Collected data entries
# # #

(* ===== verification/RpcConfigProps.v ===== *)
(** * RpcConfigProps: the configuration file describes the cluster ([rpc/mprpcconfig.cpp])

    The parser of the file, the loops that use it, and what they read back. *)

From S2P Require Import Prelude.
From S2P Require Export Text.
From Stdlib Require Import Ascii.

(** ** The parser *)

Definition Trim (src_buf : text) : text :=
  let src_buf := match find_first_not_of space src_buf with
                 | Some idx => drop idx src_buf
                 | None => src_buf
                 end in
  match find_last_not_of space src_buf with
  | Some idx => take (idx + 1) src_buf
  | None => src_buf
  end.

(** One line: comments, lines without [=] and empty lines are skipped; a key
    that is already there keeps its value ([unordered_map::insert]). *)
Definition parse_line (buf : text) (m_configMap : gmap text text) : gmap text text :=
  let read_buf := Trim (c_str buf) in
  match read_buf with
  | [] => m_configMap
  | c :: _ =>
      if decide (c = hash) then m_configMap else
      match find_char equals read_buf with
      | None => m_configMap
      | Some idx =>
          let key := Trim (take idx read_buf) in
          let rest := drop (idx + 1) read_buf in
          let value := Trim (match find_char newline rest with
                             | Some e => take e rest
                             | None => rest
                             end) in
          match m_configMap !! key with
          | Some _ => m_configMap
          | None => <[key := value]> m_configMap
          end
      end
  end.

# # #

AIM OF THE TASK. Please transcribe the data exactly from its first line. End with the line that contains "From S2P Require Export Text.".

EXERCISE RESULT.
(* ===== verification/RpcConfigProps.v ===== *)
(** * RpcConfigProps: the configuration file describes the cluster ([rpc/mprpcconfig.cpp])

    The parser of the file, the loops that use it, and what they read back. *)

From S2P Require Import Prelude.
From S2P Require Export Text.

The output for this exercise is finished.